Homs, Syria’s third-largest city, shattered by war

Sunday 08/05/2016
City needs major reconstruc­tion

HOMS (Syria) - The scenes of utter de­struction recall those of Stalingrad and Berlin at the end of the second world war. Homs, Syria’s third largest city with a pre-war population of more than 1 million, has been devastated beyond recog­nition during more than five years of civil strife.
The city needs major reconstruc­tion because only a few buildings can be restored. Most will have to be flattened and rebuilt.
Destruction is widespread in the old part of the city, which makes up 40% of Homs. There is little to identify places once filled with life. Almost every building has been re­duced to an empty shell or smashed to pieces by artillery fire and aerial bombing.
Since conflict began in March 2011, Homs has been a hot spot, a rebel stronghold until pro-govern­ment forces took it back in 2014.
“Certain areas of the city, espe­cially the old part, are completely destroyed and restoration there won’t do,” said Homs Governor Ta­lal Barazi. “We have already started working on complete reconstruc­tion programmes in three neigh­bourhoods — Baba Amr, Jobar and Sultaniya — where 465 residential towers will be built on an area of 217 hectares.”
Under the programme, Barazi explained, owners of the destroyed dwellings can choose between ac­quiring an alternative place, which they would receive within four years from the start of reconstruc­tion, or owning shares in the pro­jects.
“We expect the international community to help in the task of Syria’s reconstruction. The mas­sive destruction is also an interna­tional responsibility,” he said. “We have 1 million families homeless. Half of them are refugees in other countries and the rest are displaced inside Syria. We definitely look for­ward to international support, tak­ing into account the humanitarian aspect of the issue.”

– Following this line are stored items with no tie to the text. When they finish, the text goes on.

(** C31: The audio ring is a lock-free first-in first-out
    queue: from a ring that was just initialised, for every interleaving of the
    steps of the writer, which copies a block frame by frame and then publishes
    the write cursor, with those of the reader or dropper, which copies frames
    out and then publishes the read cursor, no access leaves the arrays, and the
    calls as they take effect are a history of a queue: each read returns exactly
    the oldest unread frames, their samples, the time of the first and whether
    the times follow each other; nothing is overwritten, torn, repeated or lost
    but by a drop.  What is queued is what lies between the two cursors, never
    more than the capacity.  (Blocks have one sample per channel in each frame,
    and fewer than 2^64 frames are written.) *)
Theorem audio_ring_linearizable r0 capacity channels ring schedule :
  0 <= capacity <= UINT32_MAX -> 0 <= channels ->
  wd_audio_pcm_ring_init (Some r0) capacity channels true true = (Some ring, true) ->
  Forall (choice_ok channels) schedule -> total_frames schedule < 2 ^ 64 ->
  exists s queue, ring_run ring schedule = Some s /\ fifo_run s.(sy_log) = Some queue /\
    s.(sy_ring).(ar_write_frame) - s.(sy_ring).(ar_read_frame) = zlen queue /\ zlen queue <= s.(sy_ring).(ar_capacity_frames) /\
    wd_audio_pcm_ring_queued_frames (Some s.(sy_ring)) = zlen queue.
Proof.
  intros Hc Hch Hi Hok Ht. destruct (init_shape _ _ _ _ Hc Hch Hi) as (S & Ec & Ech & Er & Ew).
  destruct (run_from_ok schedule (mk_ring_system ring None None []) []) as (s & queue & E & I).
  - constructor; ring_simpl; rewrite ?Er, ?Ew; try done; change (zlen []) with 0; try lia.
    + intros k Hk. change (0 <= k < 0) in Hk. lia.
    + unfold in_flight. ring_simpl. pose proof (total_frames_nonneg schedule). lia.
  - ring_simpl. by rewrite Ech.
  - exists s, queue. destruct I as [S' Hr Hq Hcap Hh Hl Hp Hk Hb]. split_and!; try done.
    unfold wd_audio_pcm_ring_queued_frames. pose proof (zlen_nonneg queue). pose proof (rs_capacity _ S').
    rewrite (proj2 (Z.geb_le _ _)), Hq by lia. rewrite Z.gtb_ltb, (proj2 (Z.ltb_ge _ _)) by lia. done.
Qed.

(** A ring of three mono frames: a block of two is read while one of two is
    being written around the end of the array; a third does not fit. *)
Definition sample_of (n : positive) : spec_float := S754_finite false n 0.
Definition ring_sample : wd_audio_pcm_ring := default empty_ring (fst (wd_audio_pcm_ring_init (Some empty_ring) 3 1 true true)).
Definition schedule_sample : list ring_choice :=
  [StartWrite [[sample_of 1]; [sample_of 2]] 100; Produce; Produce; StartRead 2; Produce; StartRead 2; Consume;
   StartWrite [[sample_of 3]; [sample_of 4]] 102; Consume; Consume; StartWrite [[sample_of 5]; [sample_of 6]] 110;
   Produce; StartDrop; Produce; Produce; StartWrite [[sample_of 7]; [sample_of 8]] 120; Consume; StartRead 2; Consume; Consume; Consume].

Reconstruction work is not ex­pected to begin for at least 18 months, according to sources in Homs municipality. “The volume of rubble and debris is estimated at more than 1.35 million cubic me­tres, of which only 300,000 have been removed,” one source said on condition of anonymity.
“The first bulldozer is not expect­ed to start working before 2018, in view of the complexity of recon­struction and its intertwining with the complicated political file and issues related to financing and part­nership,” the source added.

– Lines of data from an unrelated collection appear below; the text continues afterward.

Definition wd_tile_estimate_demand_bytes_per_second (frame_samples dirty_coverage_per_mille_sum
    chosen_wire_bytes covered_base_tiles total_base_tiles target_fps
    fallback_wire_bytes_per_base_tile : Z) : Z :=
  if (frame_samples =? 0) || (total_base_tiles =? 0) || (target_fps =? 0) then 0
  else
    let wire_per_base :=
      if negb (chosen_wire_bytes =? 0) && negb (covered_base_tiles =? 0)
      then ld_div (ld_of_Z chosen_wire_bytes) (ld_of_Z covered_base_tiles)
      else ld_of_Z fallback_wire_bytes_per_base_tile in
    let dirty_per_mille := ld_div (ld_of_Z dirty_coverage_per_mille_sum) (ld_of_Z frame_samples) in
    let demand :=
      ld_div
        (ld_mul (ld_mul (ld_mul wire_per_base (ld_of_Z total_base_tiles)) dirty_per_mille)
           (ld_of_Z target_fps))
        (ld_of_Z 1000) in
    if SFleb demand (ld_of_Z 0) then 0
    else if SFleb (ld_of_Z UINT64_MAX) demand then UINT64_MAX
    else float_to_u64 demand.

Record wd_video_auto_entry_metrics := mk_wd_video_auto_entry_metrics {
  em_frame_samples : Z;
  em_changed_frame_samples : Z;
  em_dirty_coverage_per_mille_sum : Z;
  em_dirty_coverage_per_mille_peak : Z;
  em_tile_wire_bytes : Z;
  em_estimated_tile_demand_bytes_per_second : Z;
  em_tile_budget_bytes_per_second : Z;
  em_send_pressure_events : Z;
  em_requested_session_fps : Z;
  em_adaptive_capture_fps : Z;
  em_minimum_dirty_percent : Z;
  em_selection_suppressed : bool;
}.

Record wd_video_auto_entry_result := mk_wd_video_auto_entry_result {
  er_candidate : bool;
  er_changed_frame_percent : Z;
  er_average_dirty_percent : Z;
  er_tile_budget_percent : Z;
  er_predicted_demand_percent : Z;
}.

Definition wd_video_auto_entry_evaluate (metrics : ptr wd_video_auto_entry_metrics)
    : wd_video_auto_entry_result :=
  match metrics with
  | NULL => mk_wd_video_auto_entry_result false 0 0 0 0
  | Some m =>
      if m.(em_frame_samples) =? 0 then mk_wd_video_auto_entry_result false 0 0 0 0
      else
        let changed := wd_percent_clamped m.(em_changed_frame_samples) m.(em_frame_samples) in
        let average :=
          wd_percent_clamped m.(em_dirty_coverage_per_mille_sum)
            (u64 (m.(em_frame_samples) * 1000)) in
        let budget :=
          wd_percent_clamped m.(em_tile_wire_bytes) m.(em_tile_budget_bytes_per_second) in
        let predicted :=
          wd_percent_clamped m.(em_estimated_tile_demand_bytes_per_second)
            m.(em_tile_budget_bytes_per_second) in
        let min_dirty :=
          if negb (m.(em_minimum_dirty_percent) =? 0) then m.(em_minimum_dirty_percent)
          else WD_TILE_AUTO_ENTRY_MIN_DIRTY_PERCENT_DEFAULT in
        let sustained_motion := changed >=? WD_TILE_AUTO_ENTRY_CHANGED_FRAMES_PERCENT in
        let high_turnover := average >=? min_dirty in
        let predicted_pressure :=
          negb (m.(em_tile_budget_bytes_per_second) =? 0) &&
          (predicted >=? WD_TILE_AUTO_ENTRY_WIRE_PRESSURE_PERCENT) in
        let observed_pressure :=
          negb (m.(em_tile_budget_bytes_per_second) =? 0) &&
          (budget >=? WD_TILE_AUTO_ENTRY_WIRE_PRESSURE_PERCENT) in
        let fps_suppressed :=
          negb (m.(em_requested_session_fps) =? 0) &&
          (u32 (m.(em_adaptive_capture_fps) * 100) <?
             u32 (m.(em_requested_session_fps) * WD_TILE_AUTO_ENTRY_FPS_PRESSURE_PERCENT)) in
        let queue_pressure := negb (m.(em_send_pressure_events) =? 0) in
        mk_wd_video_auto_entry_result
          (negb m.(em_selection_suppressed) && sustained_motion &&
           (high_turnover || predicted_pressure || observed_pressure || fps_suppressed ||
            queue_pressure))
          changed average budget predicted
  end.

(** ** Compression *)

Definition wd_tile_compression_is_worthwhile (compressed_size uncompressed_size udp_payload_target
    packet_header_size first_packet_header_size minimum_savings_bytes
    minimum_savings_percent : Z) : bool :=
  if (compressed_size =? 0) || (uncompressed_size =? 0) || (compressed_size >=? uncompressed_size)
  then false
  else
    let compressed_wire :=
      wd_tile_wire_bytes_for_payload compressed_size udp_payload_target packet_header_size
        first_packet_header_size in
    let uncompressed_wire :=
      wd_tile_wire_bytes_for_payload uncompressed_size udp_payload_target packet_header_size
        first_packet_header_size in
    if (compressed_wire =? 0) || (uncompressed_wire =? 0) || (compressed_wire >=? uncompressed_wire)
    then false
    else
      let saved := u32 (uncompressed_wire - compressed_wire) in
      if saved <? minimum_savings_bytes then false
      else if negb (minimum_savings_percent =? 0) &&
              (u64 (saved * 100) <? u64 (uncompressed_wire * minimum_savings_percent))
      then false
      else true.

(** The locals of the sampling loop. *)
Record color_scan := mk_color_scan {
  cs_colors : list Z;
  cs_adjacent_repeats : Z;
  cs_repeated_deltas : Z;
  cs_previous_color : Z;
  cs_previous_delta : Z;
  cs_have_previous : bool;
  cs_have_delta : bool;
}.

Definition scan_color (s : color_scan) (color : Z) : color_scan :=
  let colors :=
    if existsb (Z.eqb color) s.(cs_colors) then s.(cs_colors) else s.(cs_colors) ++ [color] in
  if s.(cs_have_previous) then
    let delta := u32 (color - s.(cs_previous_color)) in
    mk_color_scan colors
      (if color =? s.(cs_previous_color) then s.(cs_adjacent_repeats) + 1
       else s.(cs_adjacent_repeats))
      (if s.(cs_have_delta) && (delta =? s.(cs_previous_delta)) then s.(cs_repeated_deltas) + 1
       else s.(cs_repeated_deltas))
      color delta true true
  else
    mk_color_scan colors s.(cs_adjacent_repeats) s.(cs_repeated_deltas) color
      s.(cs_previous_delta) true s.(cs_have_delta).

Definition sampled_color (payload : list Z) (pixel_count samples i : Z) : Z :=
  let pixel_index :=
    if samples =? 1 then 0 else u32 (u64 (i * u32 (pixel_count - 1)) / u32 (samples - 1)) in
  Z.land (le_value (slice (pixel_index * 4) 4 payload)) 16777215.

Definition wd_tile_xrgb_payload_may_compress (payload : ptr (list Z)) (payload_size : Z) : bool :=
  let pixel_count := payload_size / 4 in
  match payload with
  | NULL => false
  | Some payload =>
      if pixel_count =? 0 then false
      else if pixel_count <=? WD_TILE_ADVISOR_SMALL_PAYLOAD_PIXELS then true
      else
        let samples :=
          if pixel_count <? WD_TILE_ADVISOR_ENTROPY_SAMPLE_COUNT then pixel_count
          else WD_TILE_ADVISOR_ENTROPY_SAMPLE_COUNT in
        let s :=
          fold_left (fun s i => scan_color s (sampled_color payload pixel_count samples i))
            (zseq samples) (mk_color_scan [] 0 0 0 0 false false) in
        (zlen s.(cs_colors) <=?
           samples * WD_TILE_ADVISOR_MAX_UNIQUE_NUMERATOR / WD_TILE_ADVISOR_MAX_UNIQUE_DENOMINATOR) ||
        (s.(cs_adjacent_repeats) >=? WD_TILE_ADVISOR_MIN_ADJACENT_REPEATS) ||
        (s.(cs_repeated_deltas) >=? samples / WD_TILE_ADVISOR_REPEATED_DELTA_DIVISOR)
  end.

Definition WD_TILE_COMPRESSION_BENCH_AUTO : Z := 0.
Definition WD_TILE_COMPRESSION_BENCH_OFF : Z := 1.
Definition WD_TILE_COMPRESSION_BENCH_ATTEMPT : Z := 2.
Definition WD_TILE_COMPRESSION_BENCH_FORCE : Z := 3.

International contracting and en­gineering companies are headed to Syria, vying for a share in the recon­struction process. But Syrian Presi­dent Bashar Assad has declared more than once that only “Syria’s friends” — an obvious reference to Russia, Iran and China — would be allowed to assist in Syria’s recon­struction.
While China limited its “friend­ship” to diplomatic support in the UN Security Council, Iran and Rus­sia have been providing direct mili­tary backing to prevent Assad’s re­gime from collapsing.

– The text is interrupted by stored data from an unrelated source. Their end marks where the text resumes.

(** Video is off or not available. *)
Definition leave_unavailable_video (policy : wd_stream_policy) : wd_stream_policy :=
  let policy :=
    policy <| sp_video_candidate_seconds := 0 |> <| sp_tile_recovery_seconds := 0 |> in
  if bool_decide (policy.(sp_stream_mode) <> WD_STREAM_MODE_TILES) then
    let owns := wd_stream_mode_video_owns_display policy.(sp_stream_mode) in
    wd_stream_policy_set_mode_locked policy
      (if owns then WD_STREAM_MODE_TILE_RECOVERY else WD_STREAM_MODE_TILES)
      (if owns then WD_VIDEO_RECOVERY_FAILURE else WD_VIDEO_RECOVERY_NONE)
  else policy.

(** Video would be better. *)
Definition approach_video (policy : wd_stream_policy) (video_forced : bool) : wd_stream_policy :=
  let policy := policy <| sp_tile_recovery_seconds := 0 |> in
  if bool_decide (policy.(sp_stream_mode) = WD_STREAM_MODE_VIDEO_ACTIVE) ||
     bool_decide (policy.(sp_stream_mode) = WD_STREAM_MODE_VIDEO_READY)
  then policy
  else
    let policy :=
      if policy.(sp_video_candidate_seconds) <? UINT32_MAX
      then policy <| sp_video_candidate_seconds := u32 (policy.(sp_video_candidate_seconds) + 1) |>
      else policy in
    let enter_seconds :=
      if negb (policy.(sp_video_enter_seconds) =? 0) then policy.(sp_video_enter_seconds)
      else WD_VIDEO_ENTER_SECONDS_DEFAULT in
    if video_forced || (policy.(sp_video_candidate_seconds) >=? enter_seconds)
    then wd_stream_policy_set_mode_locked policy WD_STREAM_MODE_VIDEO_READY WD_VIDEO_RECOVERY_NONE
    else wd_stream_policy_set_mode_locked policy WD_STREAM_MODE_VIDEO_CANDIDATE
           WD_VIDEO_RECOVERY_NONE.

(** Tiles would be better. *)
Definition retreat_from_video (policy : wd_stream_policy) (stats : wd_stats) (video_forced : bool)
    : wd_stream_policy :=
  let exit_seconds :=
    if negb (policy.(sp_video_exit_seconds) =? 0) then policy.(sp_video_exit_seconds)
    else WD_VIDEO_EXIT_SECONDS_DEFAULT in
  if bool_decide (policy.(sp_stream_mode) = WD_STREAM_MODE_TILES)
  then policy <| sp_video_candidate_seconds := 0 |> <| sp_tile_recovery_seconds := 0 |>
  else
    let low := low_dirty policy stats in
    let policy := policy <| sp_video_candidate_seconds := 0 |> in
    if video_forced then policy <| sp_tile_recovery_seconds := 0 |>
    else if negb low then policy <| sp_tile_recovery_seconds := 0 |>
    else
      let policy :=
        if policy.(sp_tile_recovery_seconds) <? UINT32_MAX
        then policy <| sp_tile_recovery_seconds := u32 (policy.(sp_tile_recovery_seconds) + 1) |>
        else policy in
      if policy.(sp_tile_recovery_seconds) >=? exit_seconds
      then
        (wd_stream_policy_set_mode_locked policy WD_STREAM_MODE_TILE_RECOVERY
           WD_VIDEO_RECOVERY_PLANNED) <| sp_tile_recovery_seconds := 0 |>
      else policy.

Russian Ambassador to Syria Alexander Kinshchak visited Homs in April to check on the ex­tent of destruction, a move seen as paving the way for Russia’s role in the reconstruction of the once vi­brant Syrian city.
“The ambassador toured the old city and told me that the scale of destruction in Homs is similar to that wrought upon Europe during the second world war when the Russian city of Minsk was 95% de­stroyed and Berlin 100%,” Barazi said. “That’s not exactly the case in Homs and this makes us hopeful about recovering the city again.”
He pointed out that the recon­struction plans would be designed to restore the old architecture and heritage of the city as much as pos­sible, especially the souks dating back to the Ottoman period.
Another source involved in re­construction projects said contracts for the old city would be awarded to Russian companies while rebuild­ing in rural areas to the west of the city, and the nearby town of Qusair would be carried out by Iranian firms.
The shocking destruction of Homs was revealed in February in footage taken by drone filming company Russia Works. From the air, the city seems nothing more than a ghost town with little to no movement in the streets or build­ings. Roofs are covered in rubble or have been blown off. The streets of the once major industrial centre are littered with debris.
Despite the desolation, some merchants whose shops were not demolished have returned to the market area in Al-Hamidiyah. Na­bil Akhras reopened the undam­aged section of his fabric shop six months ago, preferring not to wait for reconstruction to start.
“I decided to return although there are seldom any buyers,” he said. “Even when the gunmen were present here in the early stage of the war I used to open my shop. Some shop owners have restored their stores but the area remains largely deserted because it is still a military zone surrounded by many checkpoints.”
For journalist Mustafa Sayyed, ending the siege imposed by the re­gime around Homs and in the west­ern and southern outskirts should be a prelude to reconstruction.
“The biggest problem is the massive displacement of the peo­ple from Qusair and the presence of (Lebanese) Hezbollah fighters, who are banning the people from returning to their homes… Villages and towns were emptied in ethnic-cleansing crimes, and this should stop and its fallout treated and re­solved,” Sayyed said, speaking from outside Syria.